(Extracted records)
------------------------------

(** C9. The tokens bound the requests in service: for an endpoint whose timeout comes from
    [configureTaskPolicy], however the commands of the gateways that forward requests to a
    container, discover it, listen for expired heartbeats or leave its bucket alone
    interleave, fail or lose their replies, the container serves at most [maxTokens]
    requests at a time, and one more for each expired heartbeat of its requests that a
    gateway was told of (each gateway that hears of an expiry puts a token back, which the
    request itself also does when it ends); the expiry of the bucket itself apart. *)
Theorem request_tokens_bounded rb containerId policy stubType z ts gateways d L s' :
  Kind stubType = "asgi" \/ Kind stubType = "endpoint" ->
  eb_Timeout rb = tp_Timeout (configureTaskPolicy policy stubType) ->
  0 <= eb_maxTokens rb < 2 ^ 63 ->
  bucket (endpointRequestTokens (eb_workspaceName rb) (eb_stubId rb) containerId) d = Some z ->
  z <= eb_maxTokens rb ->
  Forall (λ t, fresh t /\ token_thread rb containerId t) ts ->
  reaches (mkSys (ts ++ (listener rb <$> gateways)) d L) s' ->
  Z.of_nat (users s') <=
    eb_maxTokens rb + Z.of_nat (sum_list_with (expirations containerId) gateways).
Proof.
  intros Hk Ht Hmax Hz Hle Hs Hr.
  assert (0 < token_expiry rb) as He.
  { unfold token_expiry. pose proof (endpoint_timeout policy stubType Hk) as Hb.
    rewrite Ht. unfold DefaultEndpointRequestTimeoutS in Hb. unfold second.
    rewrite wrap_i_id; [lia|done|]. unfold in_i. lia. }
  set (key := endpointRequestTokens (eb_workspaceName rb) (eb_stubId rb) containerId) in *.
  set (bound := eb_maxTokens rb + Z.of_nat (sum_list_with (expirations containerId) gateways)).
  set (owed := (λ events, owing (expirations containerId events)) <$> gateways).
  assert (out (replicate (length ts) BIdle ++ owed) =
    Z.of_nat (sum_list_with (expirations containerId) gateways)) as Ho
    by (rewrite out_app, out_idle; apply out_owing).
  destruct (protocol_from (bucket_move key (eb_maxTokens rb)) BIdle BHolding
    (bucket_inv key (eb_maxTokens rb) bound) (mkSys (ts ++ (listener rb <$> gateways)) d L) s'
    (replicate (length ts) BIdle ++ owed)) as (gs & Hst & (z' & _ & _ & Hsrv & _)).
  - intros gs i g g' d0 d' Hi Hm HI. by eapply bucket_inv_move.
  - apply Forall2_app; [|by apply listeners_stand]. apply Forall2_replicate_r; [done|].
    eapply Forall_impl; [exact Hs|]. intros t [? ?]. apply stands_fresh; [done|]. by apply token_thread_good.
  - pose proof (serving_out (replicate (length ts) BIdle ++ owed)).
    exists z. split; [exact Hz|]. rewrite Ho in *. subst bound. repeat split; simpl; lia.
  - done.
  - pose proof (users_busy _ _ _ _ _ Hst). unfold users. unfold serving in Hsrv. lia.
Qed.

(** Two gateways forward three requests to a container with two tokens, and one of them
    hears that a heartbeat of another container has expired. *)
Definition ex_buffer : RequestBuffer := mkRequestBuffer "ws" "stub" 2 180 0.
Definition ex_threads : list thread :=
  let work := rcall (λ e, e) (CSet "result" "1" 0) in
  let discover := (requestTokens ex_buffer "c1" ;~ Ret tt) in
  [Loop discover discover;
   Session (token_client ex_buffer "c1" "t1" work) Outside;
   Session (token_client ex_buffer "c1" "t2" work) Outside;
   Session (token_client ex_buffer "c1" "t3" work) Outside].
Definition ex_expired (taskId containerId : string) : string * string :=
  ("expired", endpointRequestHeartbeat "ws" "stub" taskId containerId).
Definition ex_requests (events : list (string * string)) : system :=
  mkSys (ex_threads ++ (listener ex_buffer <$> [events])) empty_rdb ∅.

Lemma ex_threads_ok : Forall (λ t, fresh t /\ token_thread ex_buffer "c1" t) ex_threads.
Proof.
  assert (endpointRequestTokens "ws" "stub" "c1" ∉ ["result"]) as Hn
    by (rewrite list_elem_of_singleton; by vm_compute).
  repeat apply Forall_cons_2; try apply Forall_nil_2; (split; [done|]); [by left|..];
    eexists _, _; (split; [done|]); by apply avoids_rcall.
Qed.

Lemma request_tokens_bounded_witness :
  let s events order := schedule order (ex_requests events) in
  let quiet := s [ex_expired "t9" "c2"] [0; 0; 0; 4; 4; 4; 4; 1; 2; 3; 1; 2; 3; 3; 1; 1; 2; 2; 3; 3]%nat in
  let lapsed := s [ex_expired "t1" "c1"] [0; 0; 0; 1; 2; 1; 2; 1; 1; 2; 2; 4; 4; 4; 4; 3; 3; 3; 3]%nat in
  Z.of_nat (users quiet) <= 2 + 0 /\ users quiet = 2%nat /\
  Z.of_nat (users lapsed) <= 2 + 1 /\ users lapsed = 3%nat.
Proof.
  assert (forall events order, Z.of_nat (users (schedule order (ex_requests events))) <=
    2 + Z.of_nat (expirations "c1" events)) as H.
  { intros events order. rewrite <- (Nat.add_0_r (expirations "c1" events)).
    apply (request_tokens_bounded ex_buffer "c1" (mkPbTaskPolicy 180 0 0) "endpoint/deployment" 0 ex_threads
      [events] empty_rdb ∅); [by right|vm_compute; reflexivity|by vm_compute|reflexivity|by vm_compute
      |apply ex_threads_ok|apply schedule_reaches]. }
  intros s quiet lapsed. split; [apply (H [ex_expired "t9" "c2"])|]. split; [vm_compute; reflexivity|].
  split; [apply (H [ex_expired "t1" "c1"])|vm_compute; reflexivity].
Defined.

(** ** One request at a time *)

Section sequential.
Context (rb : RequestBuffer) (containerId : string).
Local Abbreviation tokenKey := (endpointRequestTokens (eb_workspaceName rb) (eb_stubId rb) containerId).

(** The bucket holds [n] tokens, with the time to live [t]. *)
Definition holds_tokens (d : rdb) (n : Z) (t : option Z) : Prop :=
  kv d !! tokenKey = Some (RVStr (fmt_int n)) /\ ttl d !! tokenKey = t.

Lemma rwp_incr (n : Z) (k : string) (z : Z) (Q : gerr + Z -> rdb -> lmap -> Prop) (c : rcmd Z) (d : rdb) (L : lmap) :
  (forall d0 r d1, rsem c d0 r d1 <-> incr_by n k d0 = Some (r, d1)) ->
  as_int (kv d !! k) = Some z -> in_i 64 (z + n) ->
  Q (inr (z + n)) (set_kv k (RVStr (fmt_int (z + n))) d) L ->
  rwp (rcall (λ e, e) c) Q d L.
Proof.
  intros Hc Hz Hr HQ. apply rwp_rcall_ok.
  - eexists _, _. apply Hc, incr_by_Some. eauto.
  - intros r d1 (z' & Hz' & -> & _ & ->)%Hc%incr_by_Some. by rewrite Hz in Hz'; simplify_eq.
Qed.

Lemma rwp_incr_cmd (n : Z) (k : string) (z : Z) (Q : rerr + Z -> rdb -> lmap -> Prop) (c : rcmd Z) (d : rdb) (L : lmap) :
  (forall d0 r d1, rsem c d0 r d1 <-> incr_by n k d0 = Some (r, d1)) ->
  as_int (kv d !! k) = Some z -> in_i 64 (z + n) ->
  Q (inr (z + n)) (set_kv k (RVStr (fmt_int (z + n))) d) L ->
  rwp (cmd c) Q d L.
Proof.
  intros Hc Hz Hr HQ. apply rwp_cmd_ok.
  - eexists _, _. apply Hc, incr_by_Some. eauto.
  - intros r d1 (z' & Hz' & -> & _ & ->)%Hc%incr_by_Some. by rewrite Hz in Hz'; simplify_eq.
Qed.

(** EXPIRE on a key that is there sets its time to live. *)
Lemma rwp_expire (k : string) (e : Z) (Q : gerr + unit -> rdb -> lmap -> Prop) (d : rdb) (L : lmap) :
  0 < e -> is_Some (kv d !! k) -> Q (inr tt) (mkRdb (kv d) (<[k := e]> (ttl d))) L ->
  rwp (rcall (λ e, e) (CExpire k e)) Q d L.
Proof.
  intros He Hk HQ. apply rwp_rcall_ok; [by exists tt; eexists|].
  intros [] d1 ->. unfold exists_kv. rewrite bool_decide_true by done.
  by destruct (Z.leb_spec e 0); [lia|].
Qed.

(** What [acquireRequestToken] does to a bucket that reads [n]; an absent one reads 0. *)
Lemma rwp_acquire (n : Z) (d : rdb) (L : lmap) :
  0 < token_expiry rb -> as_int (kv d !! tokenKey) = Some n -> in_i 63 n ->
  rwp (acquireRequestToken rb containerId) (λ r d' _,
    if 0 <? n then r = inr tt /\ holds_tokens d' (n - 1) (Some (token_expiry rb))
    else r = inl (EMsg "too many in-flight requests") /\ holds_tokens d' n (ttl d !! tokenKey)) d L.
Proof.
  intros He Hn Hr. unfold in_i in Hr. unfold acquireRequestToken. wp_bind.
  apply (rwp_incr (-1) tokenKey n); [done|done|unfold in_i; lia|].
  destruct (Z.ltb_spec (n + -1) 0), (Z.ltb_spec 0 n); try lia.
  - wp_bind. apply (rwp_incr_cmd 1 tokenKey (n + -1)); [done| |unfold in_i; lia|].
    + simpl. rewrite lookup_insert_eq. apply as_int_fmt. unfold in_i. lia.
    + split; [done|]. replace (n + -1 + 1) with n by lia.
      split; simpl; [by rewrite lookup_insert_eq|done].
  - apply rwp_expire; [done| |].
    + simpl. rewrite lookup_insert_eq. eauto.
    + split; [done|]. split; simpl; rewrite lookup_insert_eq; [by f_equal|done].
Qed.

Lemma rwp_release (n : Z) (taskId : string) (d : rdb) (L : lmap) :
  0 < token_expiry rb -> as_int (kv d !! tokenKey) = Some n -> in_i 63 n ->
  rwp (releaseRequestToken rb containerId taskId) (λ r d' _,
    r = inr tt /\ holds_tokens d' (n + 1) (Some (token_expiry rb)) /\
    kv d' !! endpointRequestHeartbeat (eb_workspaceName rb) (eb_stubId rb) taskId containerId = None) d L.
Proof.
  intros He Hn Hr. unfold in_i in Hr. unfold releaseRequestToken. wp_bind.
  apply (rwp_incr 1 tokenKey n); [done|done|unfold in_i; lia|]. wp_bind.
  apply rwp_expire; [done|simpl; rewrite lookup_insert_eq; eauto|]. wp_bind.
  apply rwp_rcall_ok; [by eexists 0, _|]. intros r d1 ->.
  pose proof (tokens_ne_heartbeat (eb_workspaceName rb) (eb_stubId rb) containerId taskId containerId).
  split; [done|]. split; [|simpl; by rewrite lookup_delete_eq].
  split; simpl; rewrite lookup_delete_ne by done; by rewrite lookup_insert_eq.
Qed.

------------------------------

(Task requirements)
Go through the listing, find each line with the word "eexists", and copy it.

(Answer below)
    eexists _, _; (split; [done|]); by apply avoids_rcall.
  - eexists _, _. apply Hc, incr_by_Some. eauto.
  - eexists _, _. apply Hc, incr_by_Some. eauto.
  intros He Hk HQ. apply rwp_rcall_ok; [by exists tt; eexists|].
  apply rwp_rcall_ok; [by eexists 0, _|]. intros r d1 ->.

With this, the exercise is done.